* PROBLEM TO WORK ON
From the entries that follow, copy exactly the lines beginning at the line holding "(record (visitEvents false fileid) w))." and continuing through the line holding "#[local] Instance invalidExpr_dec".

* Saved data entries
(** ** Further properties: the scan *)

Section MoreScan.
Context `{C : Collaborators}.

Lemma scanEvents_nil (onlyList : bool) : scanEvents onlyList [] = [].
Proof. reflexivity. Qed.

Lemma scanEvents_cons (onlyList : bool) (fileid : uint32) (l : list uint32) :
  scanEvents onlyList (fileid :: l) =
  visitEvents onlyList fileid ++ scanEvents onlyList l.
Proof. reflexivity. Qed.

(** The scan does not look at the state or the trace it starts from: it
    visits a prefix of the candidate set, the whole of it unless the budget
    is zero after the last candidate visited, and in listing mode it leaves
    [g.Match] and [g.Regexp] alone. *)
Lemma searchLoop_uniform (onlyList : bool) (post : list uint32) (g : Grep Regexp) :
  exists g' n,
    (forall w, searchLoop onlyList post g w =
               (Return g', record (scanEvents onlyList (take n post)) w)) ∧
    (n <= length post)%nat ∧
    ((n < length post)%nat -> Limit g' = 0) ∧
    (onlyList = true -> Match g' = Match g ∧ g_Regexp g' = g_Regexp g).
Proof.
  revert g. induction post as [|fileid rest IH]; intros g.
  - exists g, 0%nat. split; [|split; [done|split; [simpl; lia | done]]].
    intros w. rewrite take_nil, scanEvents_nil, record_nil. reflexivity.
  - destruct (Z.eqb_spec (Limit (visited onlyList fileid g)) 0) as [Hz|Hnz].
    + exists (visited onlyList fileid g), 1%nat.
      split; [|split; [simpl; lia | split; [done|]]].
      * intros w. rewrite searchLoop_cons. cbv zeta.
        apply Z.eqb_eq in Hz. rewrite Hz.
        change (take 1 (fileid :: rest)) with (fileid :: take 0 rest).
        by rewrite take_0, scanEvents_cons, scanEvents_nil, app_nil_r.
      * by intros ->.
    + destruct (IH (visited onlyList fileid g)) as (g' & n & Hrun & Hn & Hstop & Hlist).
      exists g', (S n). split; [|split; [simpl; lia | split]].
      * intros w. rewrite searchLoop_cons. cbv zeta.
        apply Z.eqb_neq in Hnz. rewrite Hnz, Hrun, record_record.
        reflexivity.
      * simpl. intros Hlt. apply Hstop. lia.
      * intros ->. destruct (Hlist eq_refl) as [-> ->]. done.
Qed.

(** Listing with a budget [n] above zero prints the first [n] names of the
    candidate set, in order, or all of them when there are fewer; the budget
    ends that many lower; no file is scanned; [g.Match] and [g.Regexp] are
    as they were. *)
Theorem listing_prints_budget_many (post : list uint32) (g : Grep Regexp) (w : world) :
  0 < Limit g <= max_int ->
  exists g',
    searchLoop true post g w =
    (Return g',
     record (scanEvents true (take (Z.to_nat (Limit g)) post)) w) ∧
    Limit g' = Limit g - Z.of_nat (length (take (Z.to_nat (Limit g)) post)) ∧
    Match g' = Match g ∧ g_Regexp g' = g_Regexp g.
Proof.
  revert g w. induction post as [|fileid rest IH]; intros g w Hg.
  - exists g. rewrite take_nil, scanEvents_nil, record_nil.
    split; [reflexivity|]. split; [simpl; lia | done].
  - assert (Hdec : Limit (decrement g) = Limit g - 1)
      by (apply decrement_Limit; unfold min_int; lia).
    replace (Z.to_nat (Limit g)) with (S (Z.to_nat (Limit g - 1))) by lia.
    change (take (S (Z.to_nat (Limit g - 1))) (fileid :: rest))
      with (fileid :: take (Z.to_nat (Limit g - 1)) rest).
    rewrite scanEvents_cons, searchLoop_cons. cbv zeta. unfold visited.
    rewrite Hdec.
    destruct (Z.eqb_spec (Limit g - 1) 0) as [Hz|Hnz].
    + exists (decrement g). rewrite Hz. change (Z.to_nat 0) with 0%nat.
      rewrite take_0, scanEvents_nil, app_nil_r.
      split; [reflexivity|]. split; [simpl length; lia | done].
    + destruct (IH (decrement g) (record (visitEvents true fileid) w))
        as (g' & Hrun & Hlim & Hm & Hr); [lia|].
      rewrite Hdec in Hrun, Hlim.
      exists g'. rewrite Hrun, record_record.
      split; [reflexivity|]. split; [simpl length; lia | done].
Qed.

(** A budget that is zero before the scan starts is not an exhausted one:
    listing prints every name and ends [length post] below zero; a content
    search goes on past the first candidate exactly when [g.File] leaves
    the budget off zero. *)
Theorem zero_budget_at_start (fileid : uint32) (rest : list uint32)
    (g : Grep Regexp) (w : world) :
  Limit g = 0 ->
  min_int + Z.of_nat (length (fileid :: rest)) <= 0 ->
  (exists g',
     searchLoop true (fileid :: rest) g w =
     (Return g', record (scanEvents true (fileid :: rest)) w) ∧
     Limit g' = - Z.of_nat (length (fileid :: rest))) ∧
  (Limit (File g (Name fileid)) = 0 ->
   searchLoop false (fileid :: rest) g w =
   (Return (File g (Name fileid)), record (visitEvents false fileid) w)) ∧
  (Limit (File g (Name fileid)) ≠ 0 ->
   searchLoop false (fileid :: rest) g w =
   searchLoop false rest (File g (Name fileid))
     (record (visitEvents false fileid) w)).
Proof.
  intros Hg Hrange. split; [|split].
  - destruct (list_nonpositive_scans_all (fileid :: rest) g w) as (g' & Hrun & Hlim);
      [lia | lia |].
    exists g'. split; [exact Hrun | lia].
  - intros Hz. rewrite searchLoop_cons. cbv zeta. unfold visited.
    by rewrite Hz.
  - intros Hnz. rewrite searchLoop_cons. cbv zeta. unfold visited.
    apply Z.eqb_neq in Hnz. by rewrite Hnz.
Qed.

End MoreScan.

(** ** Further properties: a whole run *)

Section MoreWhole.
Context `{C : Collaborators}.

#[local] Instance invalidExpr_dec (raw : string) : Decision (invalidExpr raw).
Proof. unfold invalidExpr. destruct (Compile raw); apply _. Defined.

Lemma startProfile_ok (path : string) (w : world) :
  path = "" ∨ Create path = None ->
  startProfile path w = (Return tt, record (profileStartEvents path) w).
Proof.
  unfold startProfile, profileStartEvents. intros Hok.
  destruct (String.eqb_spec path "") as [->|Hne].
  - by rewrite record_nil.
  - destruct Hok as [Hp | Hp]; [done | by rewrite Hp].
Qed.

Lemma startProfile_fails (path err : string) (w : world) :
  path ≠ "" -> Create path = Some err ->
  startProfile path w = (Exit 1, record [Fatal err] w).
Proof.
  unfold startProfile. intros Hne ->.
  by destruct (String.eqb_spec path "").
Qed.

(** A run whose setup succeeds, end to end. *)
Lemma Main_run (fl : Flags) (w : world) (arg : string) (re : Regexp)
    (allowFres blockFres : list Regexp) (g' : Grep Regexp) (n : nat) :
  let post := PostingQuery (queryOf (bruteFlag fl) re) in
  let filtered := filter (accepted allowFres blockFres) post in
  args fl = [arg] ->
  cpuProfile fl = "" ∨ Create (cpuProfile fl) = None ->
  Compile (effectivePattern (iFlag fl) arg) = inl re ->
  Forall2 (fun s fre => Compile s = inl fre) (allowFiles fl) allowFres ->
  Forall2 (fun s fre => Compile s = inl fre) (blockFiles fl) blockFres ->
  (forall w0, searchLoop (onlyListCandidates fl) filtered
                (mkGrep (Some re) (limit fl) false) w0 =
              (Return g', record (scanEvents (onlyListCandidates fl)
                                    (take n filtered)) w0)) ->
  Main fl w =
  (Return g',
   record (profileStartEvents (cpuProfile fl) ++
           queryEvents (verboseFlag fl) (bruteFlag fl) re ++
           filterEvents (verboseFlag fl) allowFres blockFres post ++
           scanEvents (onlyListCandidates fl) (take n filtered) ++
           profileStopEvents (cpuProfile fl)) w).
Proof.
  intros post filtered Hargs Hprof Hre Hallow Hblock Hscan.
  unfold Main. rewrite Hargs.
  rewrite (bind_return _ _ _ _ _ (startProfile_ok _ _ Hprof)).
  rewrite (bind_return _ _ _ _ _ (compileOrDie_ok _ _ _ Hre)).
  rewrite (bind_return _ _ _ _ _ (compileFilters_ok _ _ _ Hallow)).
  rewrite (bind_return _ _ _ _ _ (compileFilters_ok _ _ _ Hblock)).
  rewrite (bind_return _ _ _ _ _ (queryIndex_explicit _ _ _ _)).
  rewrite (bind_return _ _ _ _ _ (selectCandidates_run _ _ _ _ _)).
  fold post. fold filtered. simpl Limit. simpl Match.
  rewrite (bind_return _ _ _ _ _ (Hscan _)).
  rewrite (bind_return _ _ _ _ _ (deferred_run _ _)).
  unfold ret, profileStopEvents, filterEvents. fold filtered.
  by rewrite !record_record.
Qed.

* ANSWER
     (record (visitEvents false fileid) w)).
Proof.
  intros Hg Hrange. split; [|split].
  - destruct (list_nonpositive_scans_all (fileid :: rest) g w) as (g' & Hrun & Hlim);
      [lia | lia |].
    exists g'. split; [exact Hrun | lia].
  - intros Hz. rewrite searchLoop_cons. cbv zeta. unfold visited.
    by rewrite Hz.
  - intros Hnz. rewrite searchLoop_cons. cbv zeta. unfold visited.
    apply Z.eqb_neq in Hnz. by rewrite Hnz.
Qed.

End MoreScan.

(** ** Further properties: a whole run *)

Section MoreWhole.
Context `{C : Collaborators}.

#[local] Instance invalidExpr_dec (raw : string) : Decision (invalidExpr raw).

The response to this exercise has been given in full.